Katrin Bettina Müller was deeply impressed by William Forsythe's dance piece "Clouds over Cranach" which premiered in Frankfurt on Saturday. The piece, which is about "changing perspective, stepping into the picture, being moved, changing from witness to sympathiser", was inspired by two images which were hung at the theatre exit. "One is a Reuters press photo taken in a war zone, with burning cars and a body being carried away by men in uniform, with no further clues as to where it was shot. The second is a crucifixion scene by Lucas Cranach from 1503 which is unusual not only for the complete asymmetry of the composition but also for the extreme pathos in the contortion of the bodies." Forsythe's group choreography echoes "the groups of figures who bore witness to extraordinary events in paintings of the Middle Ages... There are moments when you can almost feel the icy cold gripping them in the pit of their stomachs, you can feel their pulses accelerating and their circulations grinding to a halt".

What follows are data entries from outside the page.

(* ===== verification/BookProps.v ===== *)
(** Properties of the parts below the engine: the pool, the queries of a book, and
    the matching loop. *)

From stdpp Require Import base list gmap strings sorting relations.
From Stdlib Require Import ZArith Lia.
From S2P Require Import Prelude Machine StdMap Types ObjectPool OrderBook PriceTime.
From S2P Require Import BookInv BookOps MatchingEngine MatchRefine EngineSpec Exchange.
From S2P Require Import EngineProps.

Open Scope Z_scope.

(** ** The matching loop *)

(** C14: the matching loop of a submission ends: after at most as many rounds as there
    are orders in the book, one with the incoming order in it, plus one; any larger
    bound gives the same trades and the same book. *)
Theorem match_loop_terminates clock sym s t p q e :
  reachable e → op_ok (OpSubmit clock sym s t p q) →
  next_order_id_ (book_of sym e) + 1 < 2 ^ 64 → invalid_order t p q = false →
  ∃ order b1 ts b2,
    add_order (clock 1%nat) s t (effective_price s t p) q (book_of sym e) = Some (order, b1) ∧
    order_count b1 = S (order_count (book_of sym e)) ∧
    ∀ fuel, (order_count b1 < fuel)%nat →
      match_loop fuel (λ n, clock (2 + n)%nat) (is_buy s) order b1 = Some (ts, b2).
Proof.
  intros He%reachable_ok Hop Hn Hv. destruct (book_of_ok e sym He) as [Hok _].
  pose proof (ok_wf _ Hok) as Hwf. pose proof (accepted_price clock sym s t p q Hop Hv) as Hp.
  destruct (add_order_spec _ (clock 1%nat) s t _ q Hwf Hp Hn)
    as (nd & b1 & Hadd & Hwf1 & Hr1 & Hso1 & Hopp1 & _).
  assert (order_count b1 = S (order_count (book_of sym e))) as Hcount.
  { rewrite !order_count_spec by done. pose proof (Permutation_length (enqueue_perm (is_buy s)
      (Order_new (clock 1%nat) (next_order_id_ (book_of sym e)) s t (effective_price s t p) q)
      (side_orders (is_buy s) (book_of sym e)))) as Hl. rewrite <-Hso1 in Hl. simpl in Hl.
    destruct (is_buy s); simpl in *; rewrite Hl, Hopp1; lia. }
  destruct (match_loop_spec b1 (is_buy s) (λ n, clock (2 + n)%nat) nd _ (S (order_count b1)) Hwf1 Hr1)
    as (ts & inc & opp & b2 & _ & Hml & _).
  { exact (proj2 Hop). }
  { rewrite Hopp1. apply resting_live, Hok. }
  { rewrite Hcount, Hopp1, order_count_spec by done. destruct (is_buy s); simpl; lia. }
  exists (node_order nd), b1, ts, b2. split_and!; try done.
  intros fuel Hf. eapply match_loop_mono; [exact Hml|lia].
Qed.

Lemma match_loop_terminates_witness :
  ∃ order b1 ts b2,
    add_order (tick 1%nat) Buy Limit (effective_price Buy Limit (cents 10075)) 25 (book_of "AAPL" demo) =
      Some (order, b1) ∧
    order_count b1 = S (order_count (book_of "AAPL" demo)) ∧
    ∀ fuel, (order_count b1 < fuel)%nat →
      match_loop fuel (λ n, tick (2 + n)%nat) (is_buy Buy) order b1 = Some (ts, b2).
Proof.
  apply (match_loop_terminates tick "AAPL" Buy Limit (cents 10075) 25 demo);
    [exact demo_reachable|by apply op_ok_submit|rewrite demo_next_id; reflexivity|reflexivity].
Defined.

(** ** Queries *)

(** C15: the queries of a book agree with its queues: the number of orders, the two
    totals (modulo 2^32, the width of a quantity), and the best prices, which are
    zero on an empty side and else the price of the first order of the queue. *)
Theorem queries_correct e sym :
  reachable e →
  let b := book_of sym e in
  order_count b = (length (side_orders true b) + length (side_orders false b))%nat ∧
  total_bid_quantity b = Some (u32 (sum_list_Z (remaining_qty <$> side_orders true b))) ∧
  total_ask_quantity b = Some (u32 (sum_list_Z (remaining_qty <$> side_orders false b))) ∧
  match head (side_orders true b) with
  | None => best_bid b = dzero
  | Some o => deqb (best_bid b) (price o) = true
  end ∧
  match head (side_orders false b) with
  | None => best_ask b = dzero
  | Some o => deqb (best_ask b) (price o) = true
  end.
Proof.
  intros He%reachable_ok b. destruct (book_of_ok e sym He) as [Hok _].
  fold b in Hok. pose proof (ok_wf _ Hok) as Hwf.
  assert (∀ buy x, x ∈ flat (side_levels buy b) → is_Some (get_order (node_order x.2) b)) as Hget.
  { intros buy [k nd] Hin. destruct (wf_entry b Hwf buy k nd Hin) as (o & Hg & _). eauto. }
  assert (∀ buy, match head (side_orders buy b) with
    | None => match side_levels buy b with [] => dzero | (p, _) :: _ => p end = dzero
    | Some o => deqb (match side_levels buy b with [] => dzero | (p, _) :: _ => p end) (price o) = true
    end) as Hbest.
  { intros buy. destruct (side_levels buy b) as [|[k l] m] eqn:E; [by unfold side_orders; rewrite E|].
    destruct (best_price_spec b buy k l m Hwf E) as (o & Ho & Hk & Heq). rewrite Ho.
    apply equivb_true in Heq as [H1 H2].
    pose proof (side_orders_num b buy Hwf) as Hnum. rewrite Forall_forall in Hnum.
    rewrite deqb_ltb by (try done; by apply Hnum, head_Some_elem_of).
    unfold price_before, dgtb in *. destruct buy; by rewrite H1, H2. }
  split_and!.
  - by apply order_count_spec.
  - exact (levels_total_spec b (bids_ b) 0 (Hget true) eq_refl).
  - exact (levels_total_spec b (asks_ b) 0 (Hget false) eq_refl).
  - exact (Hbest true).
  - exact (Hbest false).
Qed.

Lemma queries_correct_witness :
  let b := book_of "AAPL" demo in
  order_count b = (length (side_orders true b) + length (side_orders false b))%nat ∧
  total_bid_quantity b = Some (u32 (sum_list_Z (remaining_qty <$> side_orders true b))) ∧
  total_ask_quantity b = Some (u32 (sum_list_Z (remaining_qty <$> side_orders false b))) ∧
  match head (side_orders true b) with
  | None => best_bid b = dzero
  | Some o => deqb (best_bid b) (price o) = true
  end ∧
  match head (side_orders false b) with
  | None => best_ask b = dzero
  | Some o => deqb (best_ask b) (price o) = true
  end.
Proof. apply queries_correct. exact demo_reachable. Defined.

(** ** The pool *)

(** The pool hands out memory that nobody else uses: the object acquired is not
    one of those in use, the objects in use keep their addresses and contents even
    when the storage grows, and the storage grows only when no object is free. *)
Theorem acquire_fresh {T} `{!ValueInit T} (P P' : ObjectPool T) (live : list N) (p : N) :
  pool_owns P live → acquire P = (p, P') →
  p ∉ live ∧ pool_owns P' (p :: live) ∧
  (∀ q, q ∈ live → load P' q = load P q) ∧
  capacity P' = capacity P + (if free_list_ P is [] then 1 else 0).
Proof.
  intros HP Ha. destruct (acquire_spec P live p P' HP Ha) as [Hown Hload].
  split_and!; try done.
  - apply (owns_NoDup P' (p :: live)) in Hown. by apply NoDup_cons in Hown as [? _].
  - unfold acquire in Ha. unfold capacity. destruct (free_list_ P); simplify_eq/=; lia.
Qed.

Instance N_value_init : ValueInit N := 0%N.

Lemma acquire_fresh_witness :
  let P : ObjectPool N := mk_pool (mk_deque 2 (<[0%N := 7%N]> ∅)) [] in
  let P' : ObjectPool N := mk_pool (mk_deque 3 (<[0%N := 7%N]> ∅)) [] in
  2%N ∉ [0%N; 1%N] ∧ pool_owns P' [2%N; 0%N; 1%N] ∧
  (∀ q, q ∈ [0%N; 1%N] → load P' q = load P q) ∧
  capacity P' = capacity P + (if free_list_ P is [] then 1 else 0).
Proof.
  apply (acquire_fresh (mk_pool (mk_deque 2 (<[0%N := 7%N]> ∅)) [])); [|reflexivity].
  unfold pool_owns. simpl. split_and!; [|by repeat constructor|reflexivity].
  apply NoDup_ListNoDup. repeat constructor; simpl; intuition lia.
Defined.

(** The constructor's loop leaves as many value-initialised objects as asked for,
    all of them free. *)
Theorem pool_construction {T} `{!ValueInit T} (n : N) :
  let P : ObjectPool T := pool_fill (N.to_nat n) (mk_pool (mk_deque 0 ∅) []) in
  P = pool_new n ∧ pool_owns P [] ∧ capacity P = Z.of_N n ∧ active_count P = 0 ∧
  ∀ p, (p < n)%N → load P p = Some value_init.
Proof.
  intros P. assert (P = pool_new n) as HP by (symmetry; apply pool_new_loop). rewrite HP.
  pose proof (pool_new_owns (T := T) n) as Hown. split_and!; try done.
  - unfold active_count. destruct Hown as (_ & _ & Hlen). simpl in *.
    replace (Z.of_N n - _) with 0 by lia. done.
  - intros p Hp. unfold load. simpl. by rewrite (proj2 (N.ltb_lt _ _) Hp).
Qed.

(** C16: no order object leaks: in every reachable state, the objects of a book's pool
    in use are exactly its resting orders. *)
Theorem no_order_leaks e sym :
  reachable e →
  let b := book_of sym e in
  capacity (order_pool_ b) < 2 ^ 64 →
  pool_owns (order_pool_ b) (node_order <$> book_nodes b) ∧
  active_count (order_pool_ b) =
    Z.of_nat (length (side_orders true b) + length (side_orders false b)).
Proof.
  intros He%reachable_ok b Hcap. destruct (book_of_ok e sym He) as [Hok _].
  fold b in Hok. pose proof (ok_wf _ Hok) as Hwf. split; [apply Hwf|].
  rewrite active_count_spec by done. by rewrite order_count_spec.
Qed.

Lemma no_order_leaks_witness :
  let b := book_of "AAPL" demo in
  pool_owns (order_pool_ b) (node_order <$> book_nodes b) ∧
  active_count (order_pool_ b) =
    Z.of_nat (length (side_orders true b) + length (side_orders false b)).
Proof. apply no_order_leaks; [exact demo_reachable|vm_compute; reflexivity]. Defined.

Süddeutsche Zeitung, 29.11.2005

Sociologist Ulrich Beck congratulates his colleague Martin Bolte on his 80th birthday, taking the opportunity to celebrate his field of study, which died out "some time in the 90s" in Germany. "One thing German sociology is not, is curious about the society in which we live, this radically changing society, which remains hidden to us behind the facade of social stability. On the contrary. Infused with a good, professional conscience, it transformed itself into a sociology without a society. And it corresponds to a society without sociology, which awaits nothing from sociology, but which is also becoming alienated from itself. But the craziest thing is that neither side seems to miss the other at all."
See our feature "The big lie", by Ulrich Beck.

Peter Konwitschny
's version of Richard Strauss' opera "Elektra" was a bloody massacre – which premiered in February in Copenhagen and is now showing in Stuttgart's Staatsoper. "An axe splits open a skull, the bloody regicide is performed in mime while the orchestra warms up. And the king's three little children, in the iron grip of the queen, are forced to witness the act of horror. After just two hours of opera, Atrides' clan and their servants are mown down by a hail of bullets against a background of video fireworks." Wolfgang Schreiber is not only gob smacked, he finds the whole thing plausible. "When Konwitschny tells you that he had always been interested in "making theatre of all the thoughts in one's head", then it no longer seems surprising that his 'Elektra' tragedy found a bizarre counterpart in his new production of the comedy 'Così fan tutte' in Berlin's Komischer Oper - at least as far as explosive endings are concerned. In 'Elekra' the cast are pumped full of bullets, and Don Alfonso demands at the end of Così not only that two couples find each other, but that everybody, the audience included, should tie the knot. This director has always stood out for his radically systematic thinking ahead and thinking through of a story."


Die Welt, 29.11.2005


Tilman Krause remembers German dandy Count Harry Kessler (1868 – 1937, image here), whose voluminous diaries have just been re-edited in German: "Kessler had a quick wit and a lively spirit, and the main butt of his attacks was the German incapacity for good taste – no one described the Wilhelminian absence of style as scathingly as he did. We could badly use a man like Kessler today – in the cultural as much as in the political sphere, or in both, although in view of our current roster that would be reaching for the stars."